— Assignment —
A verbatim repeat of the records beneath this line is needed.
━━ Records for the task ━━
(** [calculatePatch(otherFSTree, isEqual)]: [ours] is [this.entries], [theirs]
    is [otherFSTree.entries].  [isEqual] is [None] for a call with a single
    argument ([arguments.length] is 1 and the parameter reads [undefined]) and
    [Some v] when a second argument [v] is passed. *)
Definition calculatePatch (ours theirs : list Entry) (isEqual : option Value)
  : Outcome (list (Command Entry)) :=
  let arguments_length : Z := if isEqual is Some _ then 2 else 1 in
  let isEqual : Value := default VUndefined isEqual in
  if (1 <? arguments_length) && negb (String.eqb (typeof isEqual) "function")
  then Throw (TypeError "calculatePatch's second argument must be a function")
  else
    let isEqual : Entry -> Entry -> bool :=
      match isEqual with
      | VFunction f => f
      | _ => defaultIsEqual
      end in
    Return (patch isEqual ours theirs).

(** ** The tree container *)

Definition ARBITRARY_START_OF_TIME : Z := 0.

(** The entries [FSTree.fromPaths(paths)] builds, before the constructor
    checks or sorts them. *)
Definition fromPaths (paths : list string) : list Entry :=
  map (fun path => new_Entry path 0 ARBITRARY_START_OF_TIME None) paths.

(** A reference to an entry object, or [null]. *)
Inductive Ref : Type := null | ref (address : nat).

Inductive Lifecycle : Type := STARTED | STOPPED.

(** What [findByRelativePath] returns: [{ entry: ..., index: ... }]. *)
Record Result : Type := mkResult {
  entry : Ref;
  index : Z
}.

(** An [FSTree] object together with the part of the world it acts on: the
    store of entry objects its references point into, and the file-system
    calls issued so far (oldest first). *)
Record State : Type := mkState {
  store : list Entry;
  entries : list Ref;
  root : string;
  _changes : list (Command Ref);
  _relativePathToChange : gmap string nat;
  _state : Lifecycle;
  calls : list FsCall
}.

Definition set_store (h : list Entry) (s : State) : State :=
  mkState h (entries s) (root s) (_changes s) (_relativePathToChange s)
          (_state s) (calls s).
Definition set_entries (l : list Ref) (s : State) : State :=
  mkState (store s) l (root s) (_changes s) (_relativePathToChange s)
          (_state s) (calls s).
Definition set_changes (c : list (Command Ref)) (m : gmap string nat)
    (s : State) : State :=
  mkState (store s) (entries s) (root s) c m (_state s) (calls s).
Definition set_state (l : Lifecycle) (s : State) : State :=
  mkState (store s) (entries s) (root s) (_changes s) (_relativePathToChange s)
          l (calls s).
Definition set_calls (c : list FsCall) (s : State) : State :=
  mkState (store s) (entries s) (root s) (_changes s) (_relativePathToChange s)
          (_state s) c.
(** * Openverse front end: playback controller and collapsible tag section

  A shallow embedding of two Vue components:

  - the global audio track (status machine, time-sync loop, toggle and
    seek handlers), and
  - [VCollapsibleTagSection.vue] (row-start detection and overflow state).

  JavaScript numbers are IEEE-754 binary64 values, so seconds and pixel
  widths are primitive floats; array indices and [offsetLeft] (a DOM
  [long]) are integers. *)

From Stdlib Require Import Bool Arith ZArith List String Lia.
From Stdlib Require Import Floats.
Import ListNotations.

Set Implicit Arguments.

(** ** JavaScript number helpers *)

Module Js.

(** [isNaN(x)] on a number. *)
Definition isNaN (x : float) : bool := PrimFloat.is_nan x.

(** Truthiness of a number: [0], [-0] and [NaN] are falsy. *)
Definition truthy (x : float) : bool :=
  negb (PrimFloat.is_zero x) && negb (PrimFloat.is_nan x).

(** Truthiness of [number | undefined]. *)
Definition truthy_opt (x : option float) : bool :=
  match x with
  | Some v => truthy v
  | None => false
  end.

(** Truthiness of an array index ([number | undefined] holding a
    non-negative integer). *)
Definition truthy_index (x : option nat) : bool :=
  match x with
  | Some (S _) => true
  | Some O => false
  | None => false
  end.

End Js.

(** ** The audio track component *)

Module Track.

(** [AudioStatus] from [#shared/constants/audio]. *)
Inductive AudioStatus : Type :=
| Playing
| Paused
| Played
| Loading.

Definition status_eqb (a b : AudioStatus) : bool :=
  match a, b with
  | Playing, Playing | Paused, Paused | Played, Played | Loading, Loading => true
  | _, _ => false
  end.

(** [AudioInteraction] from [#shared/types/analytics]. *)
Inductive AudioInteraction : Type :=
| IPlay
| IPause
| ISeek.

(** The names registered in [eventMap]. *)
Inductive EventName : Type :=
| EvPlay
| EvPause
| EvEnded
| EvTimeupdate
| EvDurationchange
| EvWaiting
| EvPlaying.

Definition eventMap_keys : list EventName :=
  [EvPlay; EvPause; EvEnded; EvTimeupdate; EvDurationchange; EvWaiting; EvPlaying].

(** The fields of an [HTMLAudioElement] the component touches.  [rid]
    stands for the identity of the DOM object. *)
Record Resource : Type := mkResource {
  rid : nat;
  rCurrentTime : float;
  rDuration : float;
  rPaused : bool;
  rEnded : bool
}.

Definition set_rCurrentTime (t : float) (r : Resource) : Resource :=
  mkResource (rid r) t (rDuration r) (rPaused r) (rEnded r).

(** An event as a handler sees it: [event.target] may be [null], and
    the target's [currentTime] may be missing (hence [?? 0]). *)
Record EventTarget : Type := mkTarget { targetCurrentTime : option float }.
Record Event : Type := mkEvent { target : option EventTarget }.

Definition target_of (r : Resource) : EventTarget := mkTarget (Some (rCurrentTime r)).

(** The event a listener registered on [r] is called with: dispatch
    sets its target to [r]. *)
Definition event_from (r : Resource) : Event := mkEvent (Some (target_of r)).

(** Calls that leave the component. *)
Inductive Effect : Type :=
| PlayAudio (arg : option Resource)      (* activeMediaStore.playAudio(obj) *)
| ResourcePause (r : nat)                (* obj.pause() *)
| SetHasLoaded                           (* mediaStore.setMediaProperties *)
| Analytics (e : AudioInteraction).      (* $sendCustomEvent AUDIO_INTERACTION *)

(** Component state together with the collaborators it reads. *)
Record State : Type := mkState {
  status : AudioStatus;
  currentTime : float;
  durationSet : option float;       (* value written into the [duration] ref *)
  propDuration : option float;      (* props.audio.duration when a number *)
  hasLoaded : bool;                 (* props.audio.hasLoaded *)
  obj : option Resource;            (* activeAudio.obj.value *)
  rafQueue : nat;                   (* queued requestAnimationFrame(updateTimeLoop) *)
  listeners : list (nat * EventName);
  cleanup : option nat;             (* resource named by the pending onInvalidate *)
  log : list Effect
}.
━━━
— Solution to this exercise —
(** [calculatePatch(otherFSTree, isEqual)]: [ours] is [this.entries], [theirs]
    is [otherFSTree.entries].  [isEqual] is [None] for a call with a single
    argument ([arguments.length] is 1 and the parameter reads [undefined]) and
    [Some v] when a second argument [v] is passed. *)
Definition calculatePatch (ours theirs : list Entry) (isEqual : option Value)
  : Outcome (list (Command Entry)) :=
  let arguments_length : Z := if isEqual is Some _ then 2 else 1 in
  let isEqual : Value := default VUndefined isEqual in
  if (1 <? arguments_length) && negb (String.eqb (typeof isEqual) "function")
  then Throw (TypeError "calculatePatch's second argument must be a function")
  else
    let isEqual : Entry -> Entry -> bool :=
      match isEqual with
      | VFunction f => f
      | _ => defaultIsEqual
      end in
    Return (patch isEqual ours theirs).

(** ** The tree container *)

Definition ARBITRARY_START_OF_TIME : Z := 0.

(** The entries [FSTree.fromPaths(paths)] builds, before the constructor
    checks or sorts them. *)
Definition fromPaths (paths : list string) : list Entry :=
  map (fun path => new_Entry path 0 ARBITRARY_START_OF_TIME None) paths.

(** A reference to an entry object, or [null]. *)
Inductive Ref : Type := null | ref (address : nat).

Inductive Lifecycle : Type := STARTED | STOPPED.

(** What [findByRelativePath] returns: [{ entry: ..., index: ... }]. *)
Record Result : Type := mkResult {
  entry : Ref;
  index : Z
}.

(** An [FSTree] object together with the part of the world it acts on: the
    store of entry objects its references point into, and the file-system
    calls issued so far (oldest first). *)
Record State : Type := mkState {
  store : list Entry;
  entries : list Ref;
  root : string;
  _changes : list (Command Ref);
  _relativePathToChange : gmap string nat;
  _state : Lifecycle;
  calls : list FsCall
}.

Definition set_store (h : list Entry) (s : State) : State :=
  mkState h (entries s) (root s) (_changes s) (_relativePathToChange s)
          (_state s) (calls s).
Definition set_entries (l : list Ref) (s : State) : State :=
  mkState (store s) l (root s) (_changes s) (_relativePathToChange s)
          (_state s) (calls s).
Definition set_changes (c : list (Command Ref)) (m : gmap string nat)
    (s : State) : State :=
  mkState (store s) (entries s) (root s) c m (_state s) (calls s).
Definition set_state (l : Lifecycle) (s : State) : State :=
  mkState (store s) (entries s) (root s) (_changes s) (_relativePathToChange s)
          l (calls s).
Definition set_calls (c : list FsCall) (s : State) : State :=
  mkState (store s) (entries s) (root s) (_changes s) (_relativePathToChange s)
          (_state s) c.
(** * Openverse front end: playback controller and collapsible tag section

  A shallow embedding of two Vue components:

  - the global audio track (status machine, time-sync loop, toggle and
    seek handlers), and
  - [VCollapsibleTagSection.vue] (row-start detection and overflow state).

  JavaScript numbers are IEEE-754 binary64 values, so seconds and pixel
  widths are primitive floats; array indices and [offsetLeft] (a DOM
  [long]) are integers. *)

From Stdlib Require Import Bool Arith ZArith List String Lia.
From Stdlib Require Import Floats.
Import ListNotations.

Set Implicit Arguments.

(** ** JavaScript number helpers *)

Module Js.

(** [isNaN(x)] on a number. *)
Definition isNaN (x : float) : bool := PrimFloat.is_nan x.

(** Truthiness of a number: [0], [-0] and [NaN] are falsy. *)
Definition truthy (x : float) : bool :=
  negb (PrimFloat.is_zero x) && negb (PrimFloat.is_nan x).

(** Truthiness of [number | undefined]. *)
Definition truthy_opt (x : option float) : bool :=
  match x with
  | Some v => truthy v
  | None => false
  end.

(** Truthiness of an array index ([number | undefined] holding a
    non-negative integer). *)
Definition truthy_index (x : option nat) : bool :=
  match x with
  | Some (S _) => true
  | Some O => false
  | None => false
  end.

End Js.

(** ** The audio track component *)

Module Track.

(** [AudioStatus] from [#shared/constants/audio]. *)
Inductive AudioStatus : Type :=
| Playing
| Paused
| Played
| Loading.

Definition status_eqb (a b : AudioStatus) : bool :=
  match a, b with
  | Playing, Playing | Paused, Paused | Played, Played | Loading, Loading => true
  | _, _ => false
  end.

(** [AudioInteraction] from [#shared/types/analytics]. *)
Inductive AudioInteraction : Type :=
| IPlay
| IPause
| ISeek.

(** The names registered in [eventMap]. *)
Inductive EventName : Type :=
| EvPlay
| EvPause
| EvEnded
| EvTimeupdate
| EvDurationchange
| EvWaiting
| EvPlaying.

Definition eventMap_keys : list EventName :=
  [EvPlay; EvPause; EvEnded; EvTimeupdate; EvDurationchange; EvWaiting; EvPlaying].

(** The fields of an [HTMLAudioElement] the component touches.  [rid]
    stands for the identity of the DOM object. *)
Record Resource : Type := mkResource {
  rid : nat;
  rCurrentTime : float;
  rDuration : float;
  rPaused : bool;
  rEnded : bool
}.

Definition set_rCurrentTime (t : float) (r : Resource) : Resource :=
  mkResource (rid r) t (rDuration r) (rPaused r) (rEnded r).

(** An event as a handler sees it: [event.target] may be [null], and
    the target's [currentTime] may be missing (hence [?? 0]). *)
Record EventTarget : Type := mkTarget { targetCurrentTime : option float }.
Record Event : Type := mkEvent { target : option EventTarget }.

Definition target_of (r : Resource) : EventTarget := mkTarget (Some (rCurrentTime r)).

(** The event a listener registered on [r] is called with: dispatch
    sets its target to [r]. *)
Definition event_from (r : Resource) : Event := mkEvent (Some (target_of r)).

(** Calls that leave the component. *)
Inductive Effect : Type :=
| PlayAudio (arg : option Resource)      (* activeMediaStore.playAudio(obj) *)
| ResourcePause (r : nat)                (* obj.pause() *)
| SetHasLoaded                           (* mediaStore.setMediaProperties *)
| Analytics (e : AudioInteraction).      (* $sendCustomEvent AUDIO_INTERACTION *)

(** Component state together with the collaborators it reads. *)
Record State : Type := mkState {
  status : AudioStatus;
  currentTime : float;
  durationSet : option float;       (* value written into the [duration] ref *)
  propDuration : option float;      (* props.audio.duration when a number *)
  hasLoaded : bool;                 (* props.audio.hasLoaded *)
  obj : option Resource;            (* activeAudio.obj.value *)
  rafQueue : nat;                   (* queued requestAnimationFrame(updateTimeLoop) *)
  listeners : list (nat * EventName);
  cleanup : option nat;             (* resource named by the pending onInvalidate *)
  log : list Effect
}.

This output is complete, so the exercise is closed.